Distance education connects learners with distributed educational resources when the instructor and learners or the learners themselves are separate by time and/or place. Interaction between the instructor and learner or among learners usually occurs through some sort of media.

White and Bridwell identify 4 principles central to the design of distance educational offerings:

1. Recognizing the diversity of learners, their learning needs, their learning contexts and their modes of learning.

2. Acknowledging the rights and responsibilities for learners, providers and “those charged with the oversight of learning.”

3. Designing learning experiences that support interaction and social learning through the development of learning communities.

4. Recognizing the changes required in roles, responsibilities, strategies and activities necessary to develop a learning society.

Educational service providers should be focused on promoting learning and persistence, and bringing the knowledge and skills of all participants together in a learning environment.

Application: The Working Out Loud circle process typically consists of twelve weekly, synchronous, small group meetings. These meetings encourage incremental progress and persistence, provide peer support and build community. For the “Working Out Loud: Building Networks for Resilience” learning experience, our learners are mostly military families service providers who live and work across the globe and struggle with accessing online technologies due to Department of Defense (DoD) firewalls. In order to support these learners asynchronously, we will produce weekly podcasts that encourage incremental progress and persistence. To provide peer support and build community, we will use VoiceThread, an online tool where people can respond to media by commenting using video, audio or text. Users can contribute audio by calling in by phone, so DoD firewalls will not be a barrier. We will pose questions as prompts in each podcast and post the prompt in VoiceThread. We will also utilize the audio from VoiceThread into future podcasts, so learner comments can be a source of peer support and act as bids for connection.

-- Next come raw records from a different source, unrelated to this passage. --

(** C5, amended.  In extension-fix mode a missing file, an undetected
    type and a failed rename are each reported and counted as skipped and
    the loop goes on with the next attachment.  In full-reindex mode a
    missing file is reported, counted, and the loop goes on; a failed
    rename ends the loop over this record: the attachments after it are
    left unvisited, the failure is reported for the record and not
    counted, and the run goes on with the next record. *)
Theorem C5_errors_do_not_abort :
  (forall (FS : Type) (O : OS FS) (files_base_dir : string) (e e' : dict)
          (rest : list dict) (c c' : FixExtension.counters) (w0 w' : world FS)
          (o : FixExtension.outcome),
      FixExtension.step files_base_dir e c w0 = (e', c', w', o) ->
      Spec.ext_skipped o = true ->
      (exists m, console w' = (console w0 ++ [m])%list)
      /\ c' = FixExtension.skip c
      /\ FixExtension.for_elements files_base_dir (e :: rest) c w0
         = (let '(rest', c'', w'', r) :=
              FixExtension.for_elements files_base_dir rest c' w' in
            (e' :: rest', c'', w'', r)))
  /\ (forall (FS : Type) (O : OS FS) (base_dir : string)
             (m : FixIndexAndAddTime.meta) (e e' : dict) (rest : list dict)
             (l l' : FixIndexAndAddTime.locals) (old : string),
        FixIndexAndAddTime.step base_dir m e l
        = (e', l', FixIndexAndAddTime.Missing old) ->
        console (FixIndexAndAddTime.w l')
        = (console (FixIndexAndAddTime.w l) ++ [MsgMissing old])%list
        /\ FixIndexAndAddTime.total_skipped (FixIndexAndAddTime.counts l')
           = FixIndexAndAddTime.total_skipped (FixIndexAndAddTime.counts l) + 1
        /\ FixIndexAndAddTime.for_elements base_dir m (e :: rest) l
           = (let '(rest', l'', r) :=
                FixIndexAndAddTime.for_elements base_dir m rest l' in
              (e' :: rest', l'', r)))
  /\ (forall (FS : Type) (O : OS FS) (base_dir : string)
             (m : FixIndexAndAddTime.meta) (e e' : dict) (rest : list dict)
             (l l' : FixIndexAndAddTime.locals) (ex : exn),
        FixIndexAndAddTime.step base_dir m e l
        = (e', l', FixIndexAndAddTime.Raised ex) ->
        FixIndexAndAddTime.counts l' = FixIndexAndAddTime.counts l
        /\ FixIndexAndAddTime.for_elements base_dir m (e :: rest) l
           = (e' :: rest, l', Some ex))
  /\ (forall (FS : Type) (O : OS FS) (base_dir : string) (cave : Doc.cave)
             (rest : list Doc.cave) (c : FixIndexAndAddTime.counters)
             (w0 : world FS) (m : FixIndexAndAddTime.meta) (els' : list dict)
             (l : FixIndexAndAddTime.locals),
        FixIndexAndAddTime.read_meta (fields cave) = Ret m ->
        FixIndexAndAddTime.for_elements base_dir m (get_elements cave)
          (FixIndexAndAddTime.mk_locals 0 false c w0) = (els', l, Some OSError) ->
        exists cave',
          FixIndexAndAddTime.for_caves base_dir (cave :: rest) c w0
          = (let '(rest', c'', w'') :=
               FixIndexAndAddTime.for_caves base_dir rest
                 (FixIndexAndAddTime.counts l)
                 (print (MsgEntryError (get (fields cave) "id" (AStr "N/A")) OSError)
                    (FixIndexAndAddTime.w l)) in
             (cave' :: rest', c'', w''))).
Proof.
  repeat apply conj.
  - intros FS O files_base_dir e e' rest c c' w0 w' o Es Ho.
    destruct (ext_step_skipped _ _ _ _ _ _ _ _ Es Ho) as (-> & _ & ->).
    split; [|split; [done|]].
    + revert Es. unfold FixExtension.step. intros Es.
      repeat case_match; simplify_eq; try discriminate;
        repeat match goal with
        | E : do_rename _ _ _ = (_, false) |- _ =>
            apply do_rename_false in E as (? & ->)
        end; simpl; eauto.
    + simpl. rewrite Es. by destruct o.
  - intros FS O base_dir m e e' rest l l' old Es. simpl. rewrite Es.
    split; [|split; [|done]];
      revert Es; unfold FixIndexAndAddTime.step; intros Es;
      repeat case_match; simplify_eq; done.
  - intros FS O base_dir m e e' rest l l' ex Es. simpl. rewrite Es.
    split; [|done].
    revert Es; unfold FixIndexAndAddTime.step; intros Es;
      repeat case_match; simplify_eq; done.
  - intros FS O base_dir cave rest c w0 m els' l Hm El.
    cbn [FixIndexAndAddTime.for_caves].
    unfold FixIndexAndAddTime.process_cave. rewrite Hm, El.
    eexists. reflexivity.
Qed.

Assessment: Audio Check-in

Each week, we will ask learners to record an audio check-in. The idea of a check-in comes from Kristen Cobble’s thoughts on getting a meeting started. Cobble sees check-ins as a way to get participants to focus on the topic of the meeting and each other. She also finds check-ins as effective in getting people who may be hesitant to contribute to start talking (Cobble, 2014).

Recording audio for formative assessment has been used in musical performance, language instruction and other domains. We think audio recording has distinct advantages for reflection and charting incremental process. Unlike video, recorded audio has a distinct intimacy that can deepen the reflection when a learner listens back to their own voice. Because of the resonance of our skulls, our recorded voice sounds different from what we hear in our own heads when we speak. This gives our recorded voices a “that’s me but not me” quality that can create concurrent feelings of objective distance and personal connection. Finally, voice recording offers learners the ability to self-correct and restate as they think which gets closer to a learner’s actual thoughts and feelings than reflections mediated through the writing process.

Learners will be asked to record a weekly check-in in whatever manner works best for them. They could post their check-in on VoiceThread, which will be available to other learners, or they could upload their check-in to Google Drive or email it to one of the co-facilitators. Facilitators will be able to use the check-ins to adjust future podcasts and consider additional learning opportunities.

References

Cobble, Kristin. (April 11, 2014). How to Start a Meeting. Time. Retrieved from http://time.com/56823/how-to-start-a-meeting/.

White, Barbara A., & Bridwell, Cathy (2004). Distance Learning Techniques. In Michael W. Galbraith (Eds.), Adult Learning Methods: A Guide for Effective Instruction (3rd Ed.) (273-288). Malabar, FL: Krieger Publishing Company.